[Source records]
(* ===== verification/TerminalWidth.v ===== *)
(** * Characters: [src/src/terminal_width.rs]

    The width policy that the validation of host bytes and the emulator share, over
    the tables of the [unicode-width] crate, and what both use of Rust's [char] and
    [str]: the UTF-8 encoding of a scalar value and the well-formed byte strings. *)

From S2P Require Import Prelude.

Local Open Scope Z_scope.

(** [UnicodeWidthChar::width] *)
Class UnicodeWidth := { unicode_width : Z → option Z }.

(** What the crate documents: a width is 0, 1 or 2, 1 for printable ASCII, and control
    characters have none. *)
Class UnicodeWidthLaws (UW : UnicodeWidth) : Prop := {
  unicode_width_range c w : unicode_width c = Some w → 0 ≤ w ≤ 2;
  unicode_width_ascii c : 32 ≤ c < 127 → unicode_width c = Some 1;
  unicode_width_control c : c < 32 ∨ 127 ≤ c < 160 → unicode_width c = None;
}.

(** ** Cell widths *)
Definition in_ranges (ranges : list (Z * Z)) (c : Z) : bool :=
  existsb (λ '(lo, hi), (lo <=? c) && (c <=? hi)) ranges.

Definition double_width_overrides : list (Z * Z) :=
  [(0x302e, 0x302f); (0x16ff0, 0x16ff1); (0x3248, 0x324f)].

Definition single_width_overrides : list (Z * Z) :=
  [(0x00ad, 0x00ad); (0x0605, 0x0605); (0x070f, 0x070f); (0x0890, 0x0891); (0x08e2, 0x08e2);
   (0x09be, 0x09be); (0x09d7, 0x09d7); (0x0b3e, 0x0b3e); (0x0b57, 0x0b57); (0x0bbe, 0x0bbe);
   (0x0bd7, 0x0bd7); (0x0cc0, 0x0cc0); (0x0cc2, 0x0cc2); (0x0cc7, 0x0cc8); (0x0cca, 0x0ccb);
   (0x0cd5, 0x0cd6); (0x0d3e, 0x0d3e); (0x0d4e, 0x0d4e); (0x0d57, 0x0d57); (0x0dcf, 0x0dcf);
   (0x0ddf, 0x0ddf); (0x1715, 0x1715); (0x1734, 0x1734); (0x1b35, 0x1b35); (0x1b3b, 0x1b3b);
   (0x1b3d, 0x1b3d); (0x1b43, 0x1b44); (0x1baa, 0x1baa); (0x1bf2, 0x1bf3); (0x17a4, 0x17a4);
   (0x17d8, 0x17d8); (0xa8fa, 0xa8fa); (0xa953, 0xa953); (0xa9c0, 0xa9c0); (0xff9e, 0xff9f);
   (0x111c0, 0x111c0); (0x111c2, 0x111c3); (0x11235, 0x11235); (0x1133e, 0x1133e);
   (0x1134d, 0x1134d); (0x11357, 0x11357); (0x113b8, 0x113b8); (0x113c2, 0x113c2);
   (0x113c5, 0x113c5); (0x113c7, 0x113c9); (0x113cf, 0x113cf); (0x113d1, 0x113d1);
   (0x114b0, 0x114b0); (0x114bd, 0x114bd); (0x115af, 0x115af); (0x116b6, 0x116b6);
   (0x11930, 0x11930); (0x1193d, 0x1193d); (0x1193f, 0x1193f); (0x11941, 0x11941);
   (0x11a84, 0x11a89); (0x11d46, 0x11d46); (0x11f02, 0x11f02); (0x11f41, 0x11f41);
   (0x1d165, 0x1d166); (0x1d16d, 0x1d172)].

(** [terminal_width::width] *)
Definition width `{UnicodeWidth} (character : Z) : option Z :=
  if character =? 0x2d7f then Some 0
  else if in_ranges double_width_overrides character then Some 2
  else if in_ranges single_width_overrides character then Some 1
  else unicode_width character.

(** [char::len_utf8] *)
Definition len_utf8 (c : Z) : Z :=
  if c <? 0x80 then 1 else if c <? 0x800 then 2 else if c <? 0x10000 then 3 else 4.

(** A Rust [char]. *)
Definition is_scalar (c : Z) : Prop := 0 ≤ c < 0xd800 ∨ 0xe000 ≤ c < 0x110000.

(** [char::encode_utf8] *)
Definition encode_utf8 (c : Z) : bytes :=
  if c <? 0x80 then [c]
  else if c <? 0x800 then [0xc0 + c / 64; 0x80 + c mod 64]
  else if c <? 0x10000 then [0xe0 + c / 4096; 0x80 + c / 64 mod 64; 0x80 + c mod 64]
  else [0xf0 + c / 262144; 0x80 + c / 4096 mod 64; 0x80 + c / 64 mod 64; 0x80 + c mod 64].

(** [str::chars] on a well-formed string: the first byte tells the length. *)
Fixpoint utf8_chars (l : bytes) : list Z :=
  match l with
  | b0 :: l1 =>
      if b0 <? 0x80 then b0 :: utf8_chars l1
      else
        match l1 with
        | b1 :: l2 =>
            if b0 <? 0xe0 then (b0 mod 32 * 64 + b1 mod 64) :: utf8_chars l2
            else
              match l2 with
              | b2 :: l3 =>
                  if b0 <? 0xf0 then (b0 mod 16 * 4096 + b1 mod 64 * 64 + b2 mod 64) :: utf8_chars l3
                  else
                    match l3 with
                    | b3 :: l4 =>
                        (b0 mod 8 * 262144 + b1 mod 64 * 4096 + b2 mod 64 * 64 + b3 mod 64) :: utf8_chars l4
                    | [] => []
                    end
              | [] => []
              end
        | [] => []
        end
  | [] => []
  end.

(** [core::str::from_utf8]: the well-formed byte sequences. *)
Definition continuation (b : Z) : bool := (0x80 <=? b) && (b <=? 0xbf).
Definition between (lo hi b : Z) : bool := (lo <=? b) && (b <=? hi).

Fixpoint utf8_valid (l : bytes) : bool :=
  match l with
  | [] => true
  | b0 :: l1 =>
      if between 0x00 0x7f b0 then utf8_valid l1
      else
        match l1 with
        | [] => false
        | b1 :: l2 =>
            if between 0xc2 0xdf b0 then continuation b1 && utf8_valid l2
            else
              match l2 with
              | [] => false
              | b2 :: l3 =>
                  if (b0 =? 0xe0) && between 0xa0 0xbf b1
                     || between 0xe1 0xec b0 && continuation b1
                     || (b0 =? 0xed) && between 0x80 0x9f b1
                     || between 0xee 0xef b0 && continuation b1
                  then continuation b2 && utf8_valid l3
                  else
                    match l3 with
                    | [] => false
                    | b3 :: l4 =>
                        ((b0 =? 0xf0) && between 0x90 0xbf b1
                         || between 0xf1 0xf3 b0 && continuation b1
                         || (b0 =? 0xf4) && between 0x80 0x8f b1)
                        && continuation b2 && continuation b3 && utf8_valid l4
                    end
              end
        end
  end.

(** ** Facts about the encoding *)
Lemma len_utf8_bounds c : 1 ≤ len_utf8 c ≤ 4.
Proof. unfold len_utf8. repeat case_match; lia. Qed.

Lemma len_encode_utf8 c : len (encode_utf8 c) = len_utf8 c.
Proof. unfold encode_utf8, len_utf8. repeat case_match; done. Qed.

Lemma width_range `{UW : UnicodeWidth} `{!UnicodeWidthLaws UW} c w : width c = Some w → 0 ≤ w ≤ 2.
Proof.
  unfold width. repeat case_match; intros; simplify_eq; try lia. by eapply unicode_width_range.
Qed.

(** No override is below 160. *)
Lemma width_below `{UW : UnicodeWidth} c : c < 160 → width c = unicode_width c.
Proof.
  intros Hc. unfold width. destruct (Z.eqb_spec c 0x2d7f); [lia|].
  assert (∀ l, Forall (λ '(lo, _), 160 ≤ lo) l → in_ranges l c = false) as Hr.
  { intros l Hl. unfold in_ranges. induction Hl as [|[lo hi] l Hlo Hl IH]; [done|].
    cbn [existsb]. rewrite IH. lia. }
  rewrite !Hr; [done|unfold single_width_overrides|unfold double_width_overrides]; repeat constructor; lia.
Qed.

Lemma width_ascii `{UW : UnicodeWidth} `{!UnicodeWidthLaws UW} c : 32 ≤ c < 127 → width c = Some 1.
Proof. intros Hc. rewrite width_below by lia. by apply unicode_width_ascii. Qed.

Lemma width_control `{UW : UnicodeWidth} `{!UnicodeWidthLaws UW} c : c < 32 ∨ 127 ≤ c < 160 → width c = None.
Proof. intros Hc. rewrite width_below by lia. by apply unicode_width_control. Qed.

(** Decide the tests of a byte by arithmetic. *)
Ltac decide_bytes :=
  repeat match goal with
  | |- context [if ?b then _ else _] =>
      first [replace b with true by lia | replace b with false by lia]
  end.

(** The digits of a scalar value in base 64. *)
Lemma base64_digits c :
  0 ≤ c → ∃ d0 d1 d2 d3, 0 ≤ d0 < 64 ∧ 0 ≤ d1 < 64 ∧ 0 ≤ d2 < 64 ∧ 0 ≤ d3 ∧
    c = d3 * 262144 + d2 * 4096 + d1 * 64 + d0 ∧
    c mod 64 = d0 ∧ c / 64 mod 64 = d1 ∧ c / 4096 mod 64 = d2 ∧ c / 262144 = d3 ∧
    c / 64 = d3 * 4096 + d2 * 64 + d1 ∧ c / 4096 = d3 * 64 + d2.
Proof.
  intros Hc. exists (c mod 64), (c / 64 mod 64), (c / 4096 mod 64), (c / 262144).
  pose proof (Z.mod_pos_bound c 64 ltac:(lia)). pose proof (Z.mod_pos_bound (c / 64) 64 ltac:(lia)).
  pose proof (Z.mod_pos_bound (c / 4096) 64 ltac:(lia)). pose proof (Z.div_pos c 262144 Hc ltac:(lia)).
  pose proof (Z.div_mod c 64 ltac:(lia)). pose proof (Z.div_mod (c / 64) 64 ltac:(lia)).
  pose proof (Z.div_mod (c / 4096) 64 ltac:(lia)).
  assert (c / 64 / 64 = c / 4096) by (by rewrite Z.div_div by lia).
  assert (c / 4096 / 64 = c / 262144) by (by rewrite Z.div_div by lia).
  split_and!; lia.
Qed.

(** The bytes of one scalar value, in front of a string. *)
Lemma encode_utf8_valid c l : is_scalar c → utf8_valid (encode_utf8 c ++ l) = utf8_valid l.
Proof.
  intros Hc. unfold is_scalar in Hc. unfold encode_utf8.
  destruct (base64_digits c) as (d0 & d1 & d2 & d3 & ? & ? & ? & ? & ? & -> & -> & -> & -> & -> & ->); [lia|].
  repeat case_match; cbn [app utf8_valid]; unfold between, continuation; decide_bytes; try done.
  all: match goal with |- ?b && _ = _ => replace b with true by lia end; done.
Qed.

Lemma encode_utf8_chars c l : is_scalar c → utf8_chars (encode_utf8 c ++ l) = c :: utf8_chars l.
Proof.
  intros Hc. unfold is_scalar in Hc. unfold encode_utf8.
  destruct (base64_digits c) as (d0 & d1 & d2 & d3 & ? & ? & ? & ? & ? & -> & -> & -> & -> & -> & ->); [lia|].
  repeat case_match; cbn [app utf8_chars]; decide_bytes; f_equal.
  - rewrite <- (Z.mod_unique (0xc0 + (d3 * 4096 + d2 * 64 + d1)) 32 6 d1),
      <- (Z.mod_unique (0x80 + d0) 64 2 d0); lia.
  - rewrite <- (Z.mod_unique (0xe0 + (d3 * 64 + d2)) 16 14 d2),
      <- (Z.mod_unique (0x80 + d1) 64 2 d1), <- (Z.mod_unique (0x80 + d0) 64 2 d0); lia.
  - rewrite <- (Z.mod_unique (0xf0 + d3) 8 30 d3), <- (Z.mod_unique (0x80 + d2) 64 2 d2),
      <- (Z.mod_unique (0x80 + d1) 64 2 d1), <- (Z.mod_unique (0x80 + d0) 64 2 d0); lia.
Qed.

(** A string of scalar values. *)
Lemma encode_all_valid l : Forall is_scalar l → utf8_valid (l ≫= encode_utf8) = true.
Proof. induction 1; [done|]. cbn [mbind list_bind]. by rewrite encode_utf8_valid. Qed.

Lemma encode_all_chars l : Forall is_scalar l → utf8_chars (l ≫= encode_utf8) = l.
Proof. induction 1; [done|]. cbn [mbind list_bind]. rewrite encode_utf8_chars by done. by f_equal. Qed.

## ACTION ITEM
Repeat, exactly as they stand above, the lines from the line with "(0x17d8, 0x17d8); (0xa8fa, 0xa8fa);" to the line with "(0x1134d, 0x1134d); (0x11357, 0x11357);", both lines included.

## PROBLEM SOLUTION
   (0x17d8, 0x17d8); (0xa8fa, 0xa8fa); (0xa953, 0xa953); (0xa9c0, 0xa9c0); (0xff9e, 0xff9f);
   (0x111c0, 0x111c0); (0x111c2, 0x111c3); (0x11235, 0x11235); (0x1133e, 0x1133e);
   (0x1134d, 0x1134d); (0x11357, 0x11357); (0x113b8, 0x113b8); (0x113c2, 0x113c2);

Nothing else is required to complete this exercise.